La Sicile séduit les entrepreneurs suisses

Publié le par parcattractions.fr

Un parc à thème géant en plein coeur de la Sicile. Cette aventure de 600 millions d'euros regroupe plusieurs entrepreneurs suisses et l'Etat italien.
 
Destiné à relancer l'économie de l'île, le Parc de Regalbuto marque surtout le début d'une nouvelle collaboration entre deux pays diamétralement opposés.


Le 26 juillet 1943, Regalbuto a failli être rayé de la carte par les bombardements. En douze heures à peine, les alliés frappent à plus de 22 reprises. Dix jours plus tard, les bombardements redoublent d'intensité.

La petite ville sicilienne, connue pour son magnifique patrimoine historique, ses ruelles tortueuses qui montent et descendent, est à moitié détruite. Mais dès la fin de la guerre, les habitants se mobilisent. L'Etat et la Région débloquent des fonds pour accélérer le processus de reconstruction.

Depuis, plus d'un demi-siècle a passé. Aujourd'hui, Regalbuto a retrouvé un visage souriant. Cette petite commune qui bouillonne d'activités est devenue l'un des hauts lieux touristiques de la Sicile.

Et pourtant à Regabulto, les habitants tirent la langue. L'Etat prend garde à ses sous et hésite encore et toujours à investir dans le sud profond. Pour survivre, plusieurs familles de Regalbuto ont du jeter l'éponge pour se refaire une nouvelle vie ailleurs.

Mais depuis quelques mois, les autorités sont en émoi, car la situation pourrait changer avec la construction d'un immense parc d'attraction financé en grande partie par des entrepreneurs suisses.
 
Une idée folle pour un projet pharaonique
 
L'idée est partie de deux Siciliens. Le premier Gianfranco Micciché est un politicien de longue date, actuellement ministre du Développement territorial. Le deuxième, Rosario Musumeci, considéré comme le véritable patron de l'opération Regalbuto, a un parcours très différent.

Il y a trente ans, le futur homme d'affaires, âgé de dix-neuf ans à peine, quitte son village natal de Zafferana Etnea et s'envole pour la Suisse. Au fil des ans, Rosario Musumeci, qui se lance dans l'immobilier avant de flirter avec le tourisme, noue des relations intéressantes qui lui seront très utiles lorsqu'il décidera de revenir au pays pour construire son immense parc d'attraction.

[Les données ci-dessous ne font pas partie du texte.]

Lemma FromInode_reachable_live_witness :
  FromInode 0 st_file = Abort CHECK_tracked.
Proof.
  destruct (FromInode_reachable_live st_file 48) as [_ H].
  - apply reachable_st_file.
  - exact H.
Defined.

En Suisse, l'homme parle de son projet autour de lui. Grâce à son bagout, il réussit à séduire les associés de «Green Tree degli Oeri», actionnaires du colosse pharmaceutique Roche. Dans la foulée, Musumeci pousse la direction de «Laini Photo Labor» à le suivre. Et aussi ceux de Viamat, le champion helvétique de la logistique.

Un véritable exploit pour l'homme d'affaire qui a déclaré avec fierté: « J'ai réussi à faire changer d'avis la fleur des entrepreneurs suisses qui s'apprêtaient à choisir la Turquie pour diversifier leurs activités».

Coté finances, les Suisses apporteront dans la corbeille de mariage quelques 480 millions d'euros. Le restant, équivalant à 200 autres millions d'euros, sera cofinancé par l'Etat italien probablement à fond perdu. Mais ces chèques suffiront t-ils à couvrir les besoins de ce projet pharaonique?
 
Relancer les moteurs de l'économie sicilienne
 
Rien n'est moins sûr. Sur le papier, le projet parle d'un parc s'étalant sur 280 hectares, d'un terrain de golf, d'une structure hôtelière 5 étoiles avec 2600 lits. Et encore, d'une salle de congrès de 2500 places et d'un petit aéroport, de 70 attractions et d'une dizaine de zones thématiques.

La fin des travaux, qui devraient commencer en janvier, est programmée pour 2009. D'ici là, 3000 personnes seront recrutées, dans un premier temps pour la construction du parc. Mais d'autres postes devraient être créés lorsque les structures touristiques seront inaugurées.

Si tout se passe donc comme prévu, la construction de ce méga parc d'attractions et l'arrivée des pionniers financiers suisses sont une véritable manne pour la Sicile, qui fait partie des régions laissées pour compte par le gouvernement de Rome.

Mais la messe n'est pas encore dite. De fait, le projet mis au point par l'équipe de Musumeci a déjà été envoyé bouler à trois reprises. Ainsi en février dernier, «Sviluppo Italia» le holding qui dépend du ministère du Trésor italien, a recalé le projet. «Trop cher et peu sûr au niveau des retombées touristiques, même si les auteurs du projet Regalbuto prévoient 3,5 millions de visiteurs par an», ont estimé les techniciens du Trésor.